I could not give up, however, though it took me three years to write that story. But how did I was manage to diagnose what was holding me up? Only when I discarded some preconceived notions that I had embraced about the craft of writing. When it struck me that my inability to ‘set the scene’ had applied the brake. Early in my writing career, someone had told me that I had a great sense of place and I had become very particular about beginning a story with a physical description. The problem here was that I had never visited the city in Pakistan where it was mostly set.  And without my background I could not tell the story. Now we all know there are ways to tackle this kind of issue. There is no dearth of resources that will help fill in the gaps when you set your fiction in a locale that is outside the realm of your experience, whether in space or time.
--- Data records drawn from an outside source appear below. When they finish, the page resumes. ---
(** * modernExtend: capability builders of the Zigbee converter library

    A shallow embedding of [src/lib/modernExtend.ts] and the properties
    its specification states about it.

    Conventions of the embedding.
    - A JavaScript [number] is a rational ([Q]), as every finite double
      is.  The products and quotients of the numeric builder, of the
      meter's configurator and of the zone timer are rounded to the
      nearest double ([roundDouble]); the battery decoder computes on
      8-bit readings, where its arithmetic is exact.  Infinities, NaN and
      a division by zero are not modelled.  Equalities between numbers
      are stated up to [Qeq].
    - The 32-bit integer operators ([&], [<<]) are written on [Z] with the
      conversion to a signed 32-bit integer spelled out.
    - A JavaScript object used as a dictionary is a [gmap string _];
      insertion overwrites, as assignment to an existing key does.  An
      object whose order of keys matters is a list of entries.
    - A function that can throw returns an [Outcome]; asynchronous code
      that talks to the device runs in [Io.IO], which threads the
      requests sent and the endpoint caches.
    - A closure is a function; the decoder of a security zone, which
      arms a timer, threads a [Timers.Runtime]. *)

From Stdlib Require Import ZArith QArith Qround String List Lia.
From stdpp Require Import gmap strings list fin_maps pretty.

Open Scope Z_scope.

(** ** JavaScript values and exceptions *)

Inductive JsValue : Type :=
| VUndefined
| VNumber (q : Q)
| VBool (b : bool)
| VString (s : string).

Inductive Outcome (A : Type) : Type :=
| Returns (a : A)
| Throws (message : string).
Arguments Returns {A} a.
Arguments Throws {A} message.

(** ** 32-bit integer operators *)

Definition two32 : Z := 2 ^ 32.
Definition two31 : Z := 2 ^ 31.

(** ToInt32 on an integer: reduce modulo 2^32 into [-2^31, 2^31). *)
Definition wrapInt32 (z : Z) : Z := (z + two31) mod two32 - two31.

(** [a & b] on integers. *)
Definition jsBitAnd (a b : Z) : Z := Z.land (wrapInt32 a) (wrapInt32 b).

(** [a << n]; the shift count is taken modulo 32. *)
Definition jsShiftLeft (a n : Z) : Z := wrapInt32 (Z.shiftl (wrapInt32 a) (n mod 32)).

(** [x || y] on numbers: the first operand unless it is zero. *)
Definition jsOrNum (x y : Z) : Z := if x =? 0 then y else x.

(** Truncation toward zero, the first step of ToInt32 on a number. *)
Definition truncQ (q : Q) : Z := if Qle_bool 0 q then Qfloor q else Qceiling q.

(** ** Doubles

    [roundDouble q] is the double nearest to [q]: 53 significant bits, a
    tie going to the even significand, exponents from -1074 up.  A
    magnitude beyond the largest double is not modelled. *)

(** [p / q] rounded to the nearest integer, a tie going to the even one,
    for [0 <= p] and [0 < q]. *)
Definition roundHalfEven (p q : Z) : Z :=
  let f := p / q in
  let r := p mod q in
  match 2 * r ?= q with
  | Lt => f
  | Gt => f + 1
  | Eq => if Z.even f then f else f + 1
  end.

(** The exponent [e] with [2^e <= n/d < 2^(e+1)], for positive [n], [d]. *)
Definition binaryExponent (n d : Z) : Z :=
  let e := Z.log2 n - Z.log2 d in
  if (if 0 <=? e then n <? d * 2 ^ e else n * 2 ^ (- e) <? d) then e - 1 else e.

Definition nearestDouble (n d : Z) : Q :=
  let u := Z.max (binaryExponent n d - 52) (-1074) in
  if 0 <=? u
  then Qred (inject_Z (roundHalfEven n (d * 2 ^ u) * 2 ^ u))
  else Qred (Qmake (roundHalfEven (n * 2 ^ (- u)) d) (Z.to_pos (2 ^ (- u)))).

Definition roundDouble (q : Q) : Q :=
  let r := Qred q in
  match Qnum r with
  | Z0 => 0%Q
  | Zpos n => nearestDouble (Zpos n) (Zpos (Qden r))
  | Zneg n => Qopp (nearestDouble (Zpos n) (Zpos (Qden r)))
  end.

(** [a * b] and [a / b] on doubles, for a divisor that is not zero. *)
Definition jsMultiply (a b : Q) : Q := roundDouble (a * b).
Definition jsDivide (a b : Q) : Q := roundDouble (a / b).

(** ** Prototype chain of an object literal

    [key in obj] answers true for the own keys of [obj] and for every
    member inherited from [Object.prototype]. *)

Definition objectPrototypeKeys : list string :=
  ["constructor"; "__defineGetter__"; "__defineSetter__"; "hasOwnProperty";
   "__lookupGetter__"; "__lookupSetter__"; "isPrototypeOf";
   "propertyIsEnumerable"; "toString"; "valueOf"; "__proto__";
   "toLocaleString"]%string.

Definition hasOwn {V} (obj : gmap string V) (key : string) : bool :=
  bool_decide (is_Some (obj !! key)).

Definition inherited (key : string) : bool :=
  bool_decide (key ∈ objectPrototypeKeys).

Definition jsIn {V} (key : string) (obj : gmap string V) : bool :=
  hasOwn obj key || inherited key.

(** What [obj[key]] evaluates to when [key in obj]: the own value, or
    the member inherited from the prototype, a function or an object. *)
Inductive Member (V : Type) : Type :=
| Own (value : V)
| Inherited (name : string).
Arguments Own {V} value.
Arguments Inherited {V} name.

(** [key in obj ? obj[key] : absent]. *)
Definition jsGet {V} (key : string) (obj : gmap string V) : option (Member V) :=
  match obj !! key with
  | Some value => Some (Own value)
  | None => if inherited key then Some (Inherited key) else None
  end.

(** ** Reporting times: [timeLookup] and [convertReportingConfigTime] *)

Definition timeLookup : gmap string Q :=
  list_to_map
    [("MAX", 65000%Q); ("1_HOUR", 3600%Q); ("30_MINUTES", 1800%Q);
     ("1_MINUTE", 60%Q); ("10_SECONDS", 10%Q); ("MIN", 0%Q)]%string.

(** [ReportingConfigTime = number | keyof typeof timeLookup]; at run time
    the second alternative is any string. *)
Inductive ReportingConfigTime : Type :=
| TimeNumber (seconds : Q)
| TimeName (name : string).

(** What [timeLookup[time]] evaluates to: an own entry is a number of
    seconds, an inherited key yields the member of [Object.prototype]
    of that name, which is not a number. *)
Inductive ResolvedTime : Type :=
| Seconds (s : Q)
| PrototypeMember (name : string).

Definition timeLookupGet (name : string) : ResolvedTime :=
  match timeLookup !! name with
  | Some s => Seconds s
  | None => PrototypeMember name
  end.

Definition convertReportingConfigTime (time : ReportingConfigTime) : Outcome ResolvedTime :=
  match time with
  | TimeName name =>
      if negb (jsIn name timeLookup)
      then Throws ("Reporting time '" ++ name ++ "' is unknown")
      else Returns (timeLookupGet name)
  | TimeNumber n => Returns (Seconds n)
  end.

Definition knownTimeNames : list string :=
  ["MAX"; "1_HOUR"; "30_MINUTES"; "1_MINUTE"; "10_SECONDS"; "MIN"]%string.

(** ** The access bitmask of the descriptor library

    [ea] comes from the descriptor library ([./exposes]), which is not
    part of the embedded file; its constants are parameters. *)

Record AccessTable : Type := {
  STATE : Z; SET : Z; GET : Z; STATE_SET : Z; STATE_GET : Z; ALL : Z
}.

(** [EnumLookupArgs.access], [NumericArgs.access], ...:
    ['STATE' | 'STATE_GET' | 'ALL']. *)
Inductive AccessName : Type := AccessSTATE | AccessSTATE_GET | AccessALL.

Definition accessOf (ea : AccessTable) (name : AccessName) : Z :=
  match name with
  | AccessSTATE => STATE ea
  | AccessSTATE_GET => STATE_GET ea
  | AccessALL => ALL ea
  end.

(** ** Devices, endpoints and protocol I/O *)

Module Zh.

(** [cluster: string | number]. *)
Inductive ClusterKey : Type :=
| ClusterName (name : string)
| ClusterNumber (id : Z).
(** Reading the depth field back from word 5, the high address bits being
    below it. *)
Lemma tex_const_5_depth_packed (hi extra depth : Z) :
  0 ≤ hi < 2 ^ 17 → 0 ≤ extra < 2 ^ 17 → 0 ≤ depth < 2 ^ 13 →
  tex_const_5_depth
    (Z.lor (u32 (Z.lor hi (A6XX_TEX_CONST_5_DEPTH depth))) extra)
  = depth.
Proof.
  intros Hhi Hextra Hdepth.
  unfold tex_const_5_depth, A6XX_TEX_CONST_5_DEPTH, field, u32.
  apply Z.bits_inj'. intros n Hn.
  rewrite Z.shiftr_spec, Z.land_spec, Z.lor_spec by lia.
  rewrite (testbit_small extra 17 (n + 17)) by lia. rewrite orb_false_r.
  rewrite depth_mask_testbit.
  destruct (Z.ltb_spec (n + 17) 30) as [Hlow | Hhigh].
  - rewrite Z.mod_pow2_bits_low by lia.
    rewrite Z.lor_spec, Z.land_spec, depth_mask_testbit.
    rewrite (testbit_small hi 17 (n + 17)) by lia.
    rewrite Z.shiftl_spec by lia.
    replace (n + 17 - 17) with n by lia.
    destruct (Z.leb_spec 17 (n + 17)), (Z.ltb_spec (n + 17) 30); try lia.
    cbn. by rewrite !andb_true_r.
  - rewrite andb_false_r, andb_false_r.
    symmetry. apply (testbit_small depth 13); lia.
Qed.

Lemma addr_high_half (addr : Z) :
  0 ≤ addr < 2 ^ 49 → 0 ≤ Z.shiftr addr 32 < 2 ^ 17.
Proof.
  intros Haddr. rewrite Z.shiftr_div_pow2 by lia.
  split; [apply Z.div_pos; lia |].
  apply Z.div_lt_upper_bound; lia.
Qed.

Lemma u32_small (x : Z) : 0 ≤ x < 2 ^ 32 → u32 x = x.
Proof. intros Hx. unfold u32. by apply Z.mod_small. Qed.

Lemma bind_Ok {A B} (m : result A) (k : A → result B) (b : B) :
  (x ← m; k x) = Ok b → ∃ a, m = Ok a ∧ k a = Ok b.
Proof. destruct m; cbn; [eauto | done | done]. Qed.

Lemma assert_Ok {B} (c : bool) (k : result B) (b : B) :
  (assert c;; k) = Ok b → c = true ∧ k = Ok b.
Proof. destruct c; cbn; [eauto | done]. Qed.

Section ImageViewProperties.
Context `{FormatDb, FdlLayout, TuPrivate, A6xxRegs}.

(** Evaluate the reads of a descriptor built by a fixed series of writes. *)
Ltac descriptor_words :=
  cbn [A6XX_TEX_CONST_DWORDS replicate insert list_insert alter list_alter
       lookup_total list_lookup_total or_word].

Lemma tex_const_ycbcr_word5 bo image pCreateInfo limited ubwc_enabled base_addr :
  tex_const_ycbcr bo image pCreateInfo ubwc_enabled
    (tex_const_head image pCreateInfo limited base_addr) !!! 5%nat
  = Z.lor
      (u32 (Z.lor (Z.shiftr base_addr 32)
                  (A6XX_TEX_CONST_5_DEPTH (view_depth image pCreateInfo))))
      (u32 (Z.shiftr
              (ycbcr_base_addr bo image (vci_subresourceRange pCreateInfo)
                 ubwc_enabled 0) 32)).
Proof.
  unfold tex_const_ycbcr, tex_const_head. cbv zeta.
  destruct (vci_conversion pCreateInfo) as [c |];
    [destruct (conv_chroma_offsets c !!! 0%nat),
       (conv_chroma_offsets c !!! 1%nat) |];
    destruct ubwc_enabled; descriptor_words; reflexivity.
Qed.

Lemma tex_const_single_word5 image pCreateInfo limited layout width height
    ubwc_addr ubwc_pitch ubwc_enabled viewType base_addr :
  tex_const_3d image layout viewType
    (tex_const_ubwc layout width height ubwc_addr ubwc_pitch ubwc_enabled
       (tex_const_head image pCreateInfo limited base_addr)) !!! 5%nat
  = u32 (Z.lor (Z.shiftr base_addr 32)
               (A6XX_TEX_CONST_5_DEPTH (view_depth image pCreateInfo))).
Proof.
  unfold tex_const_3d, tex_const_ubwc, tex_const_head. cbv zeta.
  destruct (fdl6_get_ubwc_blockwidth layout) as [block_width block_height].
  destruct ubwc_enabled, viewType; descriptor_words; reflexivity.
Qed.

(** Word 5 of the texture descriptor of an initialised view. *)
Lemma tu_image_view_init_word5 image iview pCreateInfo limited iview' :
  tu_image_view_init image iview pCreateInfo limited = Ok iview' →
  ∃ bo extra,
    img_bo image = Some bo
    ∧ (extra = 0
       ∨ ∃ ubwc_enabled,
           extra
           = u32 (Z.shiftr
                    (ycbcr_base_addr bo image
                       (vci_subresourceRange pCreateInfo) ubwc_enabled 0) 32))
    ∧ iv_descriptor iview' !!! 5%nat
      = Z.lor
          (u32 (Z.lor
                  (Z.shiftr
                     (image_addr bo image
                        (fdl_surface_offset (view_layout image pCreateInfo)
                           (sr_baseMipLevel (vci_subresourceRange pCreateInfo))
                           (sr_baseArrayLayer
                              (vci_subresourceRange pCreateInfo)))) 32)
                  (A6XX_TEX_CONST_5_DEPTH (view_depth image pCreateInfo))))
          extra.
Proof.
  unfold tu_image_view_init. cbv zeta. intros Hinit.
  apply assert_Ok in Hinit as [_ Hinit].
  apply bind_Ok in Hinit as (bo & Hbo & Hinit).
  destruct (img_bo image) as [bo' |]; [| discriminate].
  injection Hbo as ->. exists bo.
  destruct ((view_format pCreateInfo =? VK_FORMAT_G8_B8R8_2PLANE_420_UNORM)
            || (view_format pCreateInfo
                =? VK_FORMAT_G8_B8_R8_3PLANE_420_UNORM)).
  - apply assert_Ok in Hinit as [_ Hinit].
    apply assert_Ok in Hinit as [_ Hinit].
    apply assert_Ok in Hinit as [_ Hinit].
    injection Hinit as <-. eexists. split; [done |].
    split; [right; eexists; reflexivity |].
    cbn [iv_descriptor set_iv_texture]. apply tex_const_ycbcr_word5.
  - exists 0. split; [done |]. split; [by left |]. rewrite Z.lor_0_r.
    repeat match type of Hinit with
           | context [if ?c then _ else _] => destruct c
           end;
      injection Hinit as <-;
      cbn [iv_descriptor set_iv_texture set_iv_source
           set_iv_storage_descriptor set_iv_attachment set_iv_stencil];
      apply tex_const_single_word5.
Qed.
You can turn to accounts by travellers, photographs, films and television programmes or talk to friends who might have gone there.
I tried some of these resources. However, for some reason, nothing worked. Finally, I made the tough decision that if I was to write this story at all, I had to forget the descriptions of streets and houses and carry on with the actual events, and to concentrate on the emotions the characters might have experienced.  To my astonishment, the story took off immediately. Not merely took off, but sped to a destination that had never been there in my map. From the heart-warming tale of neighbourly relations among people trapped in political conflict that I envisioned, it turned into the slightly chilling tale of a neglected girl reclaiming what she had longed for and never received. To this day I am at a loss to explain how this happened. But the story which I titled “Cradle Song” won a prize in a competition and has been the one most appreciated in my collection If the Earth Should Move.
More significantly, this experience turned out to be a valuable lesson. A lesson not to get bogged down by the do’s and don’ts of writing as defined by others, because each story you write is your own, and each story has its own imperatives. And that it is utterly, absolutely important to identify the element that is the true driving force of your story. A sense of place is essential if the locale dictates the action, which often happens in the adventure stories I write. But paramount in every story are the emotions that possess your characters.  It is emotions that spark the conflict that will impel your story, lead to the compelling turns in the narrative that draw the reader in—simple human feelings like love or the lack of love, fear and longing, envy and empathy.
And in this context, recently I made a discovery which reinforced this notion. At a discussion on my book Caravan to Tibet in a school, a girl mentioned that it was the protagonist Debu’s love for his father and his determination to find him in the wilds of Tibet that appealed to her most. That amply proved to me that even in a story full of action and adventure it is common human emotions that make it meaningful.
It is also important to recognise the chimera of the complete plot supplied by a flesh and blood muse for what it is. A chimera that glimmers most enticingly, only, you cannot disregard the necessity to use your own sorcery to bring it to life and make it real. For even the most attention grabbing yarn will not emerge as an equally engaging piece of fiction if you persist in the belief that all you have to do is to transcribe it.
The fact is, someone else’s story usually contains hidden sub currents that have not been shared, been ignored, or simply forgotten. You have to probe further, sniff out the unidentifiable masala and scrounge around for back story that will provide motivation for your characters.
The word here is motivation. We know that motivation is the engine that propels a story to its denouement. I think when I unconsciously hit on the motivation that possessed the neglected girl; my story began to take shape.
There’s no denying that many finely crafted classics, many hugely popular pieces of fiction have been inspired by real life incidents. But that first discovery only flags off the writer’s journey and is like the cryptic map that leads you to a hidden treasure only after you have deciphered all the clues, not like the fixed itinerary created by a travel agent.